С годами политические взгляды и привязанности Александра Сергеевича Пушкина менялись. Не случайно к середине 1820-х годов он стал ощущать себя уже национальным поэтом, а не певцом мелких революционных дрязг и различных «свобод». Как православный человек Пушкин обращался к императору Николаю Павловичу с просьбами о прощении декабристов («и милость к падшим призывал»), подчеркивая их греховное, «падшее» положение, искренне веря и в личное раскаяние «первенцев свободы», какового, естественно, не имелось и в помине. Постепенно поэт приходил к выводу о пагубности для государства всякого революционного воздействия. Не случайно в поле его зрения попадает князь Юсупов — первый русский аристократ той поры, не просто осколок «золотого века Екатерины», но и выдающийся носитель идеи необходимости твердых государственнических устоев для великой России.
«Золотым временем» русской жизни поэт почитал «век Екатерины», в котором находил как исторические изъяны, так и величие Отечества, не в последней степени основанное на подлинной, родовой русской аристократии, к которой Пушкин относил и свою собственную родню. Этому посвящено его программное стихотворение «Моя родословная», написанное в один год с «Посланием» к Юсупову.
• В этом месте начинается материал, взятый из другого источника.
(** * prediction-agent: decision engine, security ledger, execution pipeline,
      circuit breaker and signal cache

    A shallow embedding of the TypeScript sources:
    - the decision agent ([marketDecisionTool] and its scoring helpers),
    - [src/agents/execution.agent.ts] ([WalletSecurityManager],
      [TransactionMonitor], [tradeExecutionTool]),
    - [src/tools/reddit-intelligence.tool.ts] ([RedditApiCircuitBreaker],
      the cache helpers, the ranking and scoring of posts and
      [redditIntelligenceTool]),
    - the sentiment utilities ([calculateAggregateSentiment]),
    - [src/workflows/autonomous-trading.workflow.ts] ([applyMarketFilters],
      [makeFallbackDecision] and the safety bounds of
      [makeAutonomousDecision]).

    JavaScript numbers are kept behind the interface [Number] below, so that
    every function is written once, the way the source writes it.  The
    instance used for the general theorems is exact rational arithmetic
    ([Q]); the binary64 instance re-evaluates the concrete scenarios with
    IEEE rounding. *)

From Stdlib Require Import ZArith QArith Qround Qabs Qminmax Lqa Lia.
From Stdlib Require Import Bool List String Ascii DecimalString SpecFloat.
From Stdlib Require Import Sorted Permutation.
Import ListNotations.

Set Implicit Arguments.

(* ===================================================================== *)
(** ** JavaScript numbers *)
(* ===================================================================== *)

(** The arithmetic the sources use.  [ofQ] reads a decimal literal of the
    source text ([0.40], [2000], ...; see [lit]); [nlt a b] is [a < b] and [nle a b] is
    [a <= b], so that the source's [a > b] is [nlt b a] and [a >= b] is
    [nle b a]. *)
Class Number (num : Type) : Type := {
  ofQ : Q -> num;
  nadd : num -> num -> num;
  nsub : num -> num -> num;
  nmul : num -> num -> num;
  ndiv : num -> num -> num;
  nlt : num -> num -> bool;
  nle : num -> num -> bool;
  Math_abs : num -> num;
  Math_min : num -> num -> num;
  Math_max : num -> num -> num;
  (** [Math.round]: the integer nearest to the argument, halves upwards. *)
  Math_round : num -> Z;
  Math_floor : num -> Z;
  (** [parseFloat]; [None] is JavaScript's [NaN]. *)
  parseFloat : string -> option num;
  (** [x.toFixed(1)] and [String(x)]. *)
  toFixed1 : num -> string;
  toString : num -> string
}.

Declare Scope js_scope.
Delimit Scope js_scope with js.
Infix "+" := nadd : js_scope.
Infix "-" := nsub : js_scope.
Infix "*" := nmul : js_scope.
Infix "/" := ndiv : js_scope.
Notation "a <? b" := (nlt a b) : js_scope.
Notation "a <=? b" := (nle a b) : js_scope.
Notation "a >? b" := (nlt b a) : js_scope.
Notation "a >=? b" := (nle b a) : js_scope.
(** String concatenation (the source's template strings and [+]). *)
Infix "^" := String.append : js_scope.

(** A literal of the source text, written as in the source: [lit 0.40]. *)
Definition lit {num} `{Number num} (q : Q) : num := ofQ q.
Arguments lit {num _} q%_Q.

Definition ofZ {num} `{Number num} (z : Z) : num := ofQ (inject_Z z).

(** *** Printing *)

Definition Z_toString (z : Z) : string := NilZero.string_of_int (Z.to_int z).

(** The digits of [n] written with one digit after the point, [n] being the
    value times ten. *)
Definition tenthsToString (n : Z) : string :=
  (Z_toString (n / 10) ++ "." ++ Z_toString (n mod 10))%string.

(** [toFixed(1)]: the tenth nearest to the value, the larger one on a tie,
    computed on the absolute value and signed afterwards. *)
Definition Q_toFixed1 (x : Q) : string :=
  if Qle_bool 0 x
  then tenthsToString (Qfloor (x * 10 + (1 # 2)))
  else ("-" ++ tenthsToString (Qfloor (- x * 10 + (1 # 2))))%string.

(** Digits after the point of the fraction [r / d], [0 <= r < d], at most
    [fuel] of them. *)
Fixpoint fractionDigits (fuel : nat) (r d : Z) : string :=
  match fuel with
  | O => EmptyString
  | S fuel' =>
      if (r =? 0)%Z then EmptyString
      else (Z_toString (10 * r / d) ++ fractionDigits fuel' (10 * r mod d) d)%string
  end.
Николай Борисович Юсупов оказался одним из последних блестящих представителей тех времен, а равно и одним из последних представителей русской родовой аристократии, сохранивших влияние на развитие государства. Как раз кризис этого небольшого слоя общества, вторжение в него тех, кто «прыгал в князья из хохлов», способствовали, по мнению поэта, и кризису государства в целом.
За строками гениального пушкинского «Послания», обращенного к Юсупову также прослеживается серьезное философское осмысление происходящих в русской истории процессов. Вместе с тем «Послание» носит не только обобщающий, но и весьма конкретный характер, свидетельствующий о том, что поэт внимательно изучил биографию Николая Борисовича, используя в качестве своеобразной летописной хроники и собственные рассказы князя, и его исторический «Альбом друзей».
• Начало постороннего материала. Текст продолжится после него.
(** * JMCtools: composite probability distributions

    A shallow embedding of [JMCtools/common.py] and
    [JMCtools/distributions.py].  Python lists that the code updates in place
    live in a store and are passed by reference; exceptions are values of
    [exn]; the numeric library and the atomic distributions are parameters of
    the development. *)

From Stdlib Require Import ZArith Lia Reals.
From stdpp Require Import base option list gmap strings.

Local Open Scope string_scope.
Local Open Scope list_scope.
Local Open Scope nat_scope.

(** ** Exceptions *)

(** The messages of the [ValueError]s that the two modules raise themselves,
    and the one numpy raises for an impossible [reshape]. *)
Inductive value_error :=
| FrozenParametersSupplied   (* "This distribution is frozen! You are not permitted to alter ..." *)
| UnfrozenNoParameters       (* "This distribution is not frozen, but no parameters were supplied ..." *)
| AlreadyFrozen              (* "This distribution is already frozen! You cannot re-freeze it ..." *)
| NoMixingWeights            (* "No mixing weights supplied!" *)
| NestedListInconsistency    (* "Inconsistency in nested list structure of arguments detected! ..." *)
| NoArguments                (* "Failed to find any arguments for this distribution! ..." *)
| UnpackFailure              (* unpacking [item.split(' -> ')] into [key,val] *)
| CannotReshape.             (* numpy: "cannot reshape array of size 0 into shape (0)" *)

Inductive exn :=
| ValueError (msg : value_error)
| AttributeError
| TypeError
| IndexError
| KeyError.

(** The error kinds of the design document. *)
Inductive error_kind :=
| FrozenStateViolation
| StructureMismatch
| MissingWeights
| ArgumentInferenceFailure
| OtherError.

Definition kind_of (e : exn) : error_kind :=
  match e with
  | ValueError FrozenParametersSupplied => FrozenStateViolation
  | ValueError UnfrozenNoParameters => FrozenStateViolation
  | ValueError AlreadyFrozen => FrozenStateViolation
  | ValueError NoMixingWeights => MissingWeights
  | ValueError NestedListInconsistency => StructureMismatch
  | ValueError NoArguments => ArgumentInferenceFailure
  | _ => OtherError
  end.
(** Witness of C8: [orjson], indented and sorted, on a nested value. *)
Lemma serializers_agree_witness :
  write_serialize cfg_packed value_nested = Ok (PBytes (Utf8.encode doc_nested))
  ∧ partial_serialize cfg_packed value_nested = Ok doc_nested.
Proof.
  assert (write_serialize cfg_packed value_nested =
            Ok (PBytes (Utf8.encode doc_nested))) as Hw
    by run.
  split; [exact Hw |].
  pose proof (@serializers_agree ref_library cfg_packed utf8_encode_decode
                ref_orjson_utf8 value_nested) as Hagree.
  rewrite Hw in Hagree. destruct Hagree as (d & Hd & Henc).
  rewrite Hd. f_equal.
  apply (f_equal Utf8.decode) in Henc. simpl in Henc.
  change (@str_encode ref_library d) with (Utf8.encode d) in Henc.
  rewrite !utf8_decode_encode in Henc. by injection Henc.
Defined.


(** Witness of C10: after the write of the spec's scenario the entry of [b]
    matches the document, and the next read decodes through it. *)
Lemma persisted_entry_matches_witness :
  partial_write cfg_plain (with_value handle_abc_b value_x9) fs_abc_indexed =
    (Ok (), fs_x9)
  ∧ reread cfg_plain doc_x9 = doc_x9
  ∧ entry_matches doc_x9 entry_x9
  ∧ partial_read cfg_plain "db" "b" false fs_x9 = (Ok value_x9, fs_x9).
Proof.
  split; [exact write_abc_x9 |]. split; [run |].
  destruct (@persisted_entry_matches ref_library ref_scanner cfg_plain
              index_codec_round_trip utf8_decode_encode stored_round_trip
              "db" "b" fs_abc_indexed fs_x9)
    as (data & idx & s & e & il & iw & Hd & Hi & He & Hhit).
  { right. exists (with_value handle_abc_b value_x9), (json_text "{'x': [9]}").
    split_and!;
      [reflexivity | reflexivity | exact write_abc_x9 | run | cbv zeta; run]. }
  assert (fst (read_file cfg_plain "db" false fs_x9) = Ok doc_x9) as Hd' by run.
  rewrite Hd' in Hd. injection Hd as <-.
  assert (fst (read_index_file cfg_plain "db" fs_x9) = Ok {[ "b" := entry_x9 ]})
    as Hi' by run.
  rewrite Hi' in Hi. injection Hi as <-.
  rewrite lookup_singleton_eq in He.
  remember (sha256_hexdigest _) as h eqn:Hh in He.
  injection He as <- <- <- <- <-.
  split; [symmetry; run_from Hh | run_from (Hhit false)].
Defined.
Юсупов и Пушкин без сомнения провели немало часов за разговорами не только о Фонвизине или «золотом веке Екатерины». Поэт, ставший к началу 1830-х годов неофициальным главой «русской партии», немало воспринял от Юсупова — выдающегося русского государственного деятеля. Ведь под маской старого, сонного вельможи Николай Борисович умело скрывал отточенный ум политика-практика, умелого организатора, настоящего «делателя» с очень широким политическим кругозором, которому удавалось оказывать влияние и нажимать на многие «тайные кнопки» русской государственной машины.
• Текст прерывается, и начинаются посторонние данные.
(** * Further properties of the daemon *)

(** ** The closed promise and the closed message *)

Lemma append_empty_r (a : string) : a +:+ "" = a.
Proof. induction a as [|c a IH]; [reflexivity|]. change (String c (a +:+ "") = String c a). now rewrite IH. Qed.

Lemma append_assoc3 (a b c : string) : (a +:+ b) +:+ c = a +:+ (b +:+ c).
Proof.
  induction a as [|x a IH]; [reflexivity|].
  change (String x ((a +:+ b) +:+ c) = String x (a +:+ (b +:+ c))). now rewrite IH.
Qed.

Lemma step_alive_true (d : Daemon) (e : Event) :
  isAlive (step d e) = true -> isAlive d = true.
Proof.
  intros H. destruct (isAlive d) eqn:E; [reflexivity|].
  rewrite (step_alive_false d e E) in H. discriminate.
Qed.

Ltac dead_alive :=
  match goal with
  | Ha : isAlive _ = true |- _ =>
      simpl in Ha;
      try match goal with
          | Hb : negb (disposed _) = _ |- _ => rewrite Hb in Ha
          end;
      unfold isAlive in Ha; simpl in Ha;
      first
        [ discriminate
        | apply String.eqb_eq in Ha;
          match type of Ha with
          | context [connectionClosedMessage ?d] =>
              destruct (connectionClosedMessage d); discriminate
          end ]
  end.

Lemma step_deferred_alive (d : Daemon) (e : Event) :
  connectionClosedDeferred d = None -> isAlive (step d e) = true ->
  connectionClosedDeferred (step d e) = None.
Proof.
  intros Hn Ha. destruct e; simpl in *; frame; try dead_alive.
Qed.

Lemma step_disposed_alive (d : Daemon) (e : Event) :
  disposed d = false -> isAlive (step d e) = true ->
  disposed (step d e) = false.
Proof.
  intros Hn Ha. destruct e; simpl in *; frame; try dead_alive.
Qed.

Lemma step_aliveOk (d : Daemon) (e : Event) : aliveOk d -> aliveOk (step d e).
Proof.
  intros Hok Halive.
  destruct (Hok (step_alive_true d e Halive)) as [Hnone Hdisp].
  split; [now apply step_deferred_alive | now apply step_disposed_alive].
Qed.

Lemma run_aliveOk (evs : list Event) (d : Daemon) : aliveOk d -> aliveOk (run evs d).
Proof.
  revert d. induction evs as [|e evs IH]; intros d H; simpl; [exact H|].
  apply IH, step_aliveOk, H.
Qed.

Lemma aliveOk_initial (pf : Platform) : aliveOk (initial pf).
Proof. intros _. split; reflexivity. Qed.

Lemma step_message_grows (d : Daemon) (e : Event) :
  disposed (step d e) = false ->
  exists more, connectionClosedMessage (step d e) = connectionClosedMessage d +:+ more.
Proof.
  intros Hd. destruct e; simpl in *;
    try (rewrite (proj1 (dispose_fields d)) in Hd; discriminate).
  all: frame.
  all: first [ now (exists ""; rewrite append_empty_r) | eexists; reflexivity ].
Qed.

Lemma step_undisposed (d : Daemon) (e : Event) :
  disposed (step d e) = false -> disposed d = false.
Proof.
  intros H. destruct (disposed d) eqn:E; [|reflexivity].
  rewrite (step_disposed d e E) in H. discriminate.
Qed.

Lemma step_closedOk (d : Daemon) (e : Event) :
  aliveOk d -> closedOk d -> closedOk (step d e).
Proof.
  intros Ha Hc ex Hex.
  assert (Hdead : connectionClosedMessage (step d e) <> "").
  { apply isAlive_false. destruct (isAlive (step d e)) eqn:E; [|reflexivity].
    destruct (step_aliveOk d e Ha E) as [Hn _]. congruence. }
  destruct (step_requests_shape d e)
    as [(_ & E) | [(r0 & _ & _ & E) | [(ex' & _ & _ & Hm & E & _) | (id' & s' & r' & _ & _ & _ & _ & E)]]].
  3: { rewrite Hex in E. injection E as <-. eexists. split; [exact Hm|].
       split; [exact Hdead|]. intros _. exists "". now rewrite append_empty_r. }
  all: rewrite E in Hex; destruct (Hc ex Hex) as (m & -> & Hne & Hpre);
    exists m; split; [reflexivity|]; split; [exact Hne|];
    intros Hd; destruct (Hpre (step_undisposed d e Hd)) as (more & Hmore);
    destruct (step_message_grows d e Hd) as (more' & ->);
    exists (more +:+ more'); rewrite Hmore; apply append_assoc3.
Qed.

Lemma closedOk_initial (pf : Platform) : closedOk (initial pf).
Proof. intros ex H. discriminate. Qed.

Lemma run_closedOk (evs : list Event) (d : Daemon) :
  aliveOk d -> closedOk d -> closedOk (run evs d).
Proof.
  revert d. induction evs as [|e evs IH]; intros d Ha Hc; simpl; [exact Hc|].
  apply IH; [now apply step_aliveOk | now apply step_closedOk].
Qed.

(** X1: as long as the daemon is alive, at any point of its life, the closed
    promise is pending, [dispose] has not run, the process has not been sent a
    signal, every connection listener is still subscribed, and
    [throwIfRPCConnectionIsDead] does not raise. *)
Theorem alive_daemon_is_untouched (pf : Platform) (evs : list Event) :
  isAlive (run evs (initial pf)) = true ->
  connectionClosedDeferred (run evs (initial pf)) = None /\
  disposed (run evs (initial pf)) = false /\
  killCalls (run evs (initial pf)) = [] /\
  (forall c, listening c (run evs (initial pf)) = true) /\
  throwIfRPCConnectionIsDead (run evs (initial pf)) = Normal tt.
Proof.
  intros Halive.
  destruct (run_aliveOk evs _ (aliveOk_initial pf) Halive) as [Hn Hd].
  pose proof (run_lifecycleOk evs _ (lifecycleOk_initial pf)) as Hl.
  split; [exact Hn|]. split; [exact Hd|].
  split; [|split].
  - unfold lifecycleOk in Hl. rewrite Hd in Hl. apply Hl.
  - intros c. now apply lifecycleOk_listening.
  - unfold throwIfRPCConnectionIsDead. now rewrite Halive.
Qed.

(** X2: once the closed promise has been rejected, its error is a
    ConnectionClosedError with a non-empty message and the daemon is not
    alive.  The error is fixed by the first close event: later events leave
    it as it is, while (until [dispose]) they extend the closed message, which
    starts with the error's message and is what [throwIfRPCConnectionIsDead]
    raises. *)
Theorem closed_error_names_first_reason
    (pf : Platform) (evs : list Event) (ex : JsError) :
  connectionClosedDeferred (run evs (initial pf)) = Some ex ->
  exists m,
    ex = ConnectionClosedError m /\ m <> "" /\
    isAlive (run evs (initial pf)) = false /\
    (disposed (run evs (initial pf)) = false ->
     exists more,
       connectionClosedMessage (run evs (initial pf)) = m +:+ more /\
       throwIfRPCConnectionIsDead (run evs (initial pf))
       = Throw (ConnectionClosedError (m +:+ more))) /\
    (forall later,
       connectionClosedDeferred (run later (run evs (initial pf))) = Some ex).
Proof.
  intros Hex.
  destruct (run_closedOk evs _ (aliveOk_initial pf) (closedOk_initial pf) ex Hex)
    as (m & -> & Hne & Hpre).
  assert (Hdead : isAlive (run evs (initial pf)) = false).
  { destruct (isAlive (run evs (initial pf))) eqn:E; [|reflexivity].
    destruct (run_aliveOk evs _ (aliveOk_initial pf) E). congruence. }
  exists m. split; [reflexivity|]. split; [exact Hne|]. split; [exact Hdead|].
  split.
  - intros Hd. destruct (Hpre Hd) as (more & Hmore). exists more.
    split; [exact Hmore|].
    unfold throwIfRPCConnectionIsDead. now rewrite Hdead, Hmore.
  - intros later.
    pose proof (run_promise_settled later (run evs (initial pf)) ClosedPromise
                  (Rejected (ConnectionClosedError m))) as H.
    simpl in H. unfold closedPromiseState in H. rewrite Hex in H.
    specialize (H eq_refl).
    destruct (connectionClosedDeferred (run later (run evs (initial pf))));
      congruence.
Qed.




(** ** The request table *)

Lemma step_requests_detail (d : Daemon) (e : Event) :
  (requests (step d e) = requests d /\
   connectionClosedDeferred (step d e) = connectionClosedDeferred d) \/
  (exists mth tgt args c v,
     requests (step d e)
     = requests d ++ [mkRequest mth tgt args c v Pending (closedPromiseState d)] /\
     connectionClosedDeferred (step d e) = connectionClosedDeferred d) \/
  (exists ex, connectionClosedDeferred d = None /\
              connectionClosedDeferred (step d e) = Some ex /\
              requests (step d e) = map (settleRace (Rejected ex)) (requests d)) \/
  (exists id s r, e = EAnswer id s /\ requests d !! id = Some r /\
                  answer r = Pending /\
                  requests (step d e) = <[id := settledBy s r]> (requests d) /\
                  connectionClosedDeferred (step d e) = connectionClosedDeferred d).
Proof.
  destruct e; simpl; frame.
  all: first
    [ left; split; solve [reflexivity | assumption]
    | right; left; do 5 eexists; split; solve [reflexivity | assumption]
    | right; right; left; eexists; repeat split;
      solve [reflexivity | assumption]
    | right; right; right; do 3 eexists; repeat split;
      solve [reflexivity | eassumption] ].
Qed.

Lemma settleRace_payload (s : Settlement) (r : Request) :
  samePayload r (settleRace s r) /\ answer (settleRace s r) = answer r.
Proof. unfold settleRace, samePayload. destruct (race r); simpl; auto 10. Qed.

Lemma settledBy_payload (s : Settlement) (r : Request) :
  samePayload r (settledBy s r) /\ answer (settledBy s r) = Settled s.
Proof.
  unfold settledBy, settleRace, samePayload. simpl. destruct (race r); simpl; auto 10.
Qed.

Lemma samePayload_refl (r : Request) : samePayload r r.
Proof. repeat split. Qed.

Lemma samePayload_trans (r1 r2 r3 : Request) :
  samePayload r1 r2 -> samePayload r2 r3 -> samePayload r1 r3.
Proof. unfold samePayload. intuition congruence. Qed.

Lemma step_request_payload (d : Daemon) (e : Event) (id : nat) (r : Request) :
  requests d !! id = Some r ->
  exists r', requests (step d e) !! id = Some r' /\ samePayload r r'.
Proof.
  intros Hr.
  destruct (step_requests_detail d e)
    as [(-> & _) | [(m & t & a & c & v & -> & _) | [(ex & _ & _ & ->) | (id' & s' & r' & _ & Hr' & _ & -> & _)]]].
  - exists r. split; [exact Hr | apply samePayload_refl].
  - exists r. split; [now apply lookup_app_l_Some | apply samePayload_refl].
  - exists (settleRace (Rejected ex) r). rewrite list_lookup_fmap, Hr.
    split; [reflexivity | apply settleRace_payload].
  - destruct (decide (id' = id)) as [->|Hne].
    + exists (settledBy s' r'). rewrite list_lookup_insert_eq
        by (now apply lookup_lt_Some in Hr).
      split; [reflexivity|]. assert (r' = r) as -> by congruence.
      apply settledBy_payload.
    + exists r. rewrite list_lookup_insert_ne by exact Hne.
      split; [exact Hr | apply samePayload_refl].
Qed.

(** X5: no event removes a request from the connection or rewrites what was
    sent: the request table never shrinks, and a request keeps its method,
    target, arguments, cwd and env for good. *)
Theorem request_payload_is_stable
    (evs : list Event) (d : Daemon) (id : nat) (r : Request) :
  requests d !! id = Some r ->
  length (requests d) <= length (requests (run evs d)) /\
  exists r', requests (run evs d) !! id = Some r' /\ samePayload r r'.
Proof.
  revert d r. induction evs as [|e evs IH]; intros d r Hr; simpl.
  - split; [lia|]. exists r. split; [exact Hr | apply samePayload_refl].
  - destruct (step_request_payload d e id r Hr) as (r1 & Hr1 & Hp1).
    destruct (IH (step d e) r1 Hr1) as (Hlen & r2 & Hr2 & Hp2).
    split.
    + assert (length (requests d) <= length (requests (step d e))); [|lia].
      destruct (step_requests_detail d e)
        as [(-> & _) | [(m & t & a & c & v & -> & _) | [(ex & _ & _ & ->) | (id' & s' & r' & _ & _ & _ & -> & _)]]];
        rewrite ?length_app, ?length_map, ?length_insert; simpl; lia.
    + exists r2. split; [exact Hr2 | eapply samePayload_trans; eassumption].
Qed.

Lemma step_originOk (d : Daemon) (e : Event) : originOk d -> originOk (step d e).
Proof.
  unfold originOk. intros H.
  destruct (step_requests_detail d e)
    as [(-> & ->) | [(m & t & a & c & v & -> & ->) | [(ex & Hn & -> & ->) | (id' & s' & r' & _ & Hr' & Ha' & -> & ->)]]].
  - exact H.
  - apply Forall_app. split; [exact H|]. constructor; [|constructor].
    unfold originOf, closedPromiseState. simpl.
    destruct (connectionClosedDeferred d); eauto.
  - apply Forall_fmap. eapply Forall_impl; [exact H|].
    intros r Hr. unfold originOf, settleRace in *. rewrite Hn in Hr.
    destruct (race r) eqn:E; simpl; rewrite ?E.
    + right. eauto.
    + left. destruct Hr as [Hr | (ex' & [=] & _)]. exact Hr.
  - apply Forall_insert; [exact H|].
    pose proof (proj1 (Forall_lookup _ _) H id' r' Hr') as Hr.
    unfold originOf, settledBy, settleRace in *. simpl.
    destruct (race r') eqn:E; simpl; rewrite ?E.
    + left. reflexivity.
    + right. destruct Hr as [Hr | Hr]; [congruence | exact Hr].
Qed.

Lemma run_originOk (evs : list Event) (d : Daemon) : originOk d -> originOk (run evs d).
Proof.
  revert d. induction evs as [|e evs IH]; intros d H; simpl; [exact H|].
  apply IH, step_originOk, H.
Qed.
Можно указать еще на одно странное, на первый взгляд, совпадение. Послание к Юсупову появляется как раз в одно время с программными стихотворениями Пушкина «Клеветникам России» и «Бородинская годовщина», опубликованными в небольшой брошюре, специально написанной совместно А. С. Пушкиным и В. А. Жуковским, человеком очень близким к царю, воспитателем наследника престола, будущего императора Александра II, отменившего крепостное право. В поэтической форме великие поэты приветствовали восстановление в своем Отечестве и в Польше, как составной части Российской империи, законного порядка. Произошло это в те дни, когда русские войска усмирили очередное польское восстание, а отечественные либералы дружно клеймили «проклятый николаевский режим», предварительно поплотнее закрыв шторы и двери в гостиных (на кухнях в те времена даже у демократов обитали еще только кухарки, будущие «правительницы» государства). Сохранение единства, целостности славянского Отечества виделось поэту и в том, чтобы страной руководили такие просвещенные вельможи, каковым являлся Николай Борисович, а отнюдь не очередные прибалтийские немцы. Разумеется, в советском литературоведении в этих пушкинских произведениях полагалось видеть исключительно «историзм, эстетство» ну и иные не самые приличные для великого и «почти пролетарского» поэта вещи.
Пушкин, Жуковский, Крылов, Гнедич получили приглашение на официальный парад на Царицыном лугу в Петербурге в октябре 1831 года, устроенный «По случаю окончания военных действий в Царстве Польском». Их изображения помещены на картине Г. Г. Чернецова, заказанной художнику императором Николаем I. Список портретируемых, как и список приглашенных, проходил Высочайшее утверждение, поскольку картина выставлялась на всеобщее обозрение с указанием фамилий всех на ней изображенных.